Research effort driving advances to combat traumatic brain injuries
Mines' Leslie Lamberson is leading PANTHER's materials characterization work
A mechanical engineering professor at Colorado School of Mines is part of a team of researchers working on better ways to detect concussions and more protective equipment to prevent them.
Called PANTHER, the group of scientists from academia, industry and federal was recently awarded a new $10 million grant from the U.S. Office of Naval Research backing their research.
Leslie Lamberson, associate professor of mechanical engineering at Mines, leads the interdisciplinary research hub’s materials characterization work – an important piece of the puzzle of mitigating traumatic brain injuries.
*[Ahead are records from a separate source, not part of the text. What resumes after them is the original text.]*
(** * MAB budget engine (apps/api/src/lib/mab-engine.ts)

    UCB1 scoring with Thompson-sampling cold start, CUSUM change detection,
    reward folding and proportional budget allocation.

    Numbers.  The engine computes on JavaScript numbers.  They are modelled
    as real numbers ([R]), the reading the specification gives them, plus the
    one special value the engine produces on purpose, [Infinity].  Rounding
    error, overflow and NaN are outside this model; the UCB1 formula is read
    on its intended domain (a positive pull count, a total of at least one
    pull).

    Store.  Redis is a finite map from the arm key to the arm record.

    Randomness.  [thompsonSample] draws from [Math.random]; the value it
    returns for the i-th arm of a cycle is supplied by an oracle, so its
    rejection loop is taken to return. *)

From Stdlib Require Import Reals Lra ZArith List.
From stdpp Require Import gmap strings.
From Stdlib Require Import Ascii.

Open Scope R_scope.

(** ** JavaScript numbers *)

Inductive number : Type :=
  | Finite (x : R)
  | Infinity.

(** [a > b], [a < b], [a >= b] and [a === b] on finite numbers, as booleans. *)
Definition Rgtb (a b : R) : bool := if Rgt_dec a b then true else false.
Definition Rltb (a b : R) : bool := if Rlt_dec a b then true else false.
Definition Rgeb (a b : R) : bool := if Rge_dec a b then true else false.
Definition Reqb (a b : R) : bool := if Req_dec_T a b then true else false.

(** [Math.max] on finite numbers is [Rmax].  [Math.round] rounds to the
    nearest integer, a tie going towards plus infinity. *)
Definition Math_round (x : R) : R := IZR (Zfloor (x + 1 / 2)).

(** Order on scores: [Infinity] is above every finite number. *)
Definition number_lt (a b : number) : Prop :=
  match a, b with
  | Finite x, Finite y => x < y
  | Finite _, Infinity => True
  | Infinity, _ => False
  end.

(** ** Types *)

Record MABArm : Type := mkArm {
  campaignId : string;
  adSetId : string;
  creativeId : option string;
  pulls : R;
  totalReward : R;
  avgReward : R;
  ucbScore : number;
  alpha : R;
  beta : R;
  cusumPositive : R;
  cusumNegative : R;
  lastUpdated : Z
}.

Inductive Reason : Type :=
  | UCB1
  | THOMPSON_SAMPLING
  | CUSUM_RESET
  | MINIMUM_SPEND.

Record AllocationDecision : Type := mkDecision {
  dec_campaignId : string;
  dec_adSetId : string;
  allocatedBudgetPaisa : R;
  dec_ucbScore : number;
  dec_reason : Reason
}.

(** One element of the [scoredArms] array of [runMABAllocation]. *)
Record ScoredArm : Type := mkScored {
  sc_arm : MABArm;
  sc_score : number;
  sc_reason : Reason
}.

(** A row of [prisma.campaign.findMany] with its ad-set ids. *)
Record Campaign : Type := mkCampaign {
  campaign_id : string;
  adSets : list string
}.

(** The [agentLog] row written when CUSUM fires. *)
Record AgentLog : Type := mkAgentLog {
  agentName : string;
  action : string;
  in_campaignId : string;
  in_adSetId : string;
  in_roasReward : R;
  out_previousAvg : R;
  out_newReward : R
}.

(** ** Constants *)

Definition EXPLORATION_CONSTANT : R := 2.
Definition COLD_START_THRESHOLD : R := 30.
Definition CUSUM_THRESHOLD : R := 5.
Definition CUSUM_DRIFT_DELTA : R := 1 / 2.
Definition MIN_BUDGET_PAISA : R := 10000 * 100.

(** ** Redis *)

Definition mabArmKey (cId aId crId : string) : string :=
  "mab:arm:" +:+ cId +:+ ":" +:+ aId +:+ ":" +:+ crId.

(** ** UCB1 *)

Definition calculateUCB1 (arm : MABArm) (totalPulls : R) : number :=
  if Reqb (pulls arm) 0 then Infinity
  else Finite (avgReward arm
               + EXPLORATION_CONSTANT * sqrt (ln totalPulls / pulls arm)).

(** ** CUSUM *)

Definition updateCUSUM (arm : MABArm) (newReward : R) : MABArm * bool :=
  let expectedReward := avgReward arm in
  let innovation := newReward - expectedReward - CUSUM_DRIFT_DELTA in
  let newCusumPos := Rmax 0 (cusumPositive arm + innovation) in
  let newCusumNeg :=
    Rmax 0 (cusumNegative arm - innovation - CUSUM_DRIFT_DELTA) in
  let changeDetected :=
    Rgtb newCusumPos CUSUM_THRESHOLD || Rgtb newCusumNeg CUSUM_THRESHOLD in
  (mkArm (campaignId arm) (adSetId arm) (creativeId arm)
         (pulls arm) (totalReward arm) (avgReward arm) (ucbScore arm)
         (alpha arm) (beta arm)
         (if changeDetected then 0 else newCusumPos)
         (if changeDetected then 0 else newCusumNeg)
         (lastUpdated arm),
   changeDetected).

(** ** Load and save *)

(** The arm [loadArm] builds when the key is absent. *)
Definition newArm (cId aId : string) (now : Z) : MABArm :=
  mkArm cId aId None 0 0 0 Infinity 1 1 0 0 now.

Definition loadArm (redis : gmap string MABArm) (cId aId : string) (now : Z)
  : MABArm :=
  match redis !! mabArmKey cId aId "combined" with
  | Some data => data
  | None => newArm cId aId now
  end.

Definition saveArm (redis : gmap string MABArm) (arm : MABArm)
  : gmap string MABArm :=
  <[mabArmKey (campaignId arm) (adSetId arm) "combined" := arm]> redis.

(** ** Reward update *)

(** The value of [updatedArm] in [updateArmReward], from the arm that
    [updateCUSUM] returned. *)
Definition updatedArm (armAfterCusum : MABArm) (roasReward : R) (now : Z)
  : MABArm :=
  let newPulls := pulls armAfterCusum + 1 in
  let newTotal := totalReward armAfterCusum + roasReward in
  let newAvg := newTotal / newPulls in
  let isSuccess := Rgeb roasReward 2 in
  mkArm (campaignId armAfterCusum) (adSetId armAfterCusum)
        (creativeId armAfterCusum)
        newPulls newTotal newAvg (ucbScore armAfterCusum)
        (alpha armAfterCusum + (if isSuccess then 1 else 0))
        (beta armAfterCusum + (if isSuccess then 0 else 1))
        (cusumPositive armAfterCusum) (cusumNegative armAfterCusum)
        now.

(** [updateArmReward] returns the store after [saveArm] and the agent-log
    rows it created. *)
Definition updateArmReward (cId aId : string) (roasReward : R) (now : Z)
  (redis : gmap string MABArm) : gmap string MABArm * list AgentLog :=
  let arm := loadArm redis cId aId now in
  let '(armAfterCusum, changeDetected) := updateCUSUM arm roasReward in
  let logs :=
    if changeDetected
    then [mkAgentLog "MABEngine" "cusum_change_detected" cId aId roasReward
                     (avgReward arm) roasReward]
    else [] in
  (saveArm redis (updatedArm armAfterCusum roasReward now), logs).

(** The arm [updateArmReward] saves, from the arm it loaded. *)
Definition armAfterReward (arm : MABArm) (roasReward : R) (now : Z) : MABArm :=
  updatedArm (updateCUSUM arm roasReward).1 roasReward now.

(** [changeDetected] as [updateCUSUM] reports it. *)
Definition changeDetected (arm : MABArm) (newReward : R) : bool :=
  (updateCUSUM arm newReward).2.

(** ** Allocation cycle *)

(** The scoring callback of [arms.map], with the value [thompsonSample]
    returns for this arm. *)
Definition scoreArm (sample : R) (totalPulls : R) (arm : MABArm) : ScoredArm :=
  if Rltb (pulls arm) COLD_START_THRESHOLD
  then mkScored arm (Finite sample) THOMPSON_SAMPLING
  else mkScored arm (calculateUCB1 arm totalPulls) UCB1.

(** [isFinite(score) ? score : 2]. *)
Definition normalizedScore (score : number) : R :=
  match score with
  | Finite x => x
  | Infinity => 2
  end.

Definition totalScore (scored : list ScoredArm) : R :=
  foldl (fun s a => s + normalizedScore (sc_score a)) 0 scored.

(** [rawBudget] of one scored arm. *)
Definition rawBudget (totalDailyBudgetPaisa totalScore : R) (score : number)
  : R :=
  let proportion := normalizedScore score / totalScore in
  Math_round (totalDailyBudgetPaisa * proportion).

(** The [decisions] array computed from [scoredArms]. *)
Definition decisions (totalDailyBudgetPaisa : R) (scored : list ScoredArm)
  : list AllocationDecision :=
  let totalScore := totalScore scored in
  map (fun sa =>
         let allocatedBudget :=
           Rmax (rawBudget totalDailyBudgetPaisa totalScore (sc_score sa))
                MIN_BUDGET_PAISA in
         mkDecision (campaignId (sc_arm sa)) (adSetId (sc_arm sa))
                    allocatedBudget (sc_score sa) (sc_reason sa))
      scored.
“In our lab, we’re working on understanding and characterizing the ability of current and next-generation liner materials for military helmets to absorb energy to protect the brain against traumatic brain injury. So, for soldiers in the field TBI could be from something simple like falling when running or hitting their head when inside a vehicle on bumpy terrain, up to blasts by an IED,” Lamberson said. “How the materials inside the helmet behave depends on not only how they are loaded, but how fast - and so their performance can change dramatically under various extreme conditions seen on the battlefield.”
Lamberson and Research Assistant Professor Stylianos Koumlis are collaborating on the helmet liner work with industry partner Team Wendy, also a member of PANTHER. The company develops protective equipment and provides the liner materials from its Advanced Combat Helmet to Lamberson’s research group.
Lamberson’s XSTRM Lab (eXtreme STRuctures and Materials Lab) specifically studies how materials fail under extreme conditions. In this case, that means using ultra high-speed imaging along with full-field metrology techniques to capture the helmet liner material deformation behavior in-situ – or in real-time – during various impact loads with sub-microsecond resolution.
“Along with our collaborators, we’re measuring the liners’ protective performance and then using that information to figure out how to minimize loading transferred from the helmet to the skull and then the brain that could cause injury,” Lamberson said.
The new funding will allow PANTHER researchers to expand the scope of their work to include blast-induced concussions, a significant concern to the military.
Partners in PANTHER include researchers from University of Wisconsin-Madison, Colorado School of Mines, Brown University, Robert Morris University, the University of Texas, Arlington, the University of Southern California, Iowa State University, Johns Hopkins University, and Sandia National Laboratories. Industry partners include Trek Bicycle, Milwaukee Tool and Team Wendy.
The team is also pursuing a new approach to aid in the development of reliable blood or saliva tests for diagnosing concussions. During a concussion, brain cells release proteins as a stress response. By studying injured brain tissue, the researchers will work to identify specific proteins or other biomarkers that may be promising targets for future diagnostic tests.
Moreover, the new funding will allow PANTHER to rapidly translate its scientific discoveries into products and public health information that will help reduce traumatic brain injuries, said University of Wisconsin-Madison mechanical engineer Christian Franck, who leads the overall PANTHER effort.
In his own research, Franck is working to quantify the exact amount of mechanical stress and strain that it takes to damage brain cells enough to cause a concussion. He and his colleagues will use that cellular injury data to develop high-fidelity computational models of the human head and brain.
“Although this research effort is motivated by the U.S. Department of Defense’s goal of reducing traumatic brain injuries suffered by members of the military, the basic scientific advances that we make will also benefit the public broadly,” Franck said. “With PANTHER, we ultimately want to solve the brain injury problem in society as a whole.”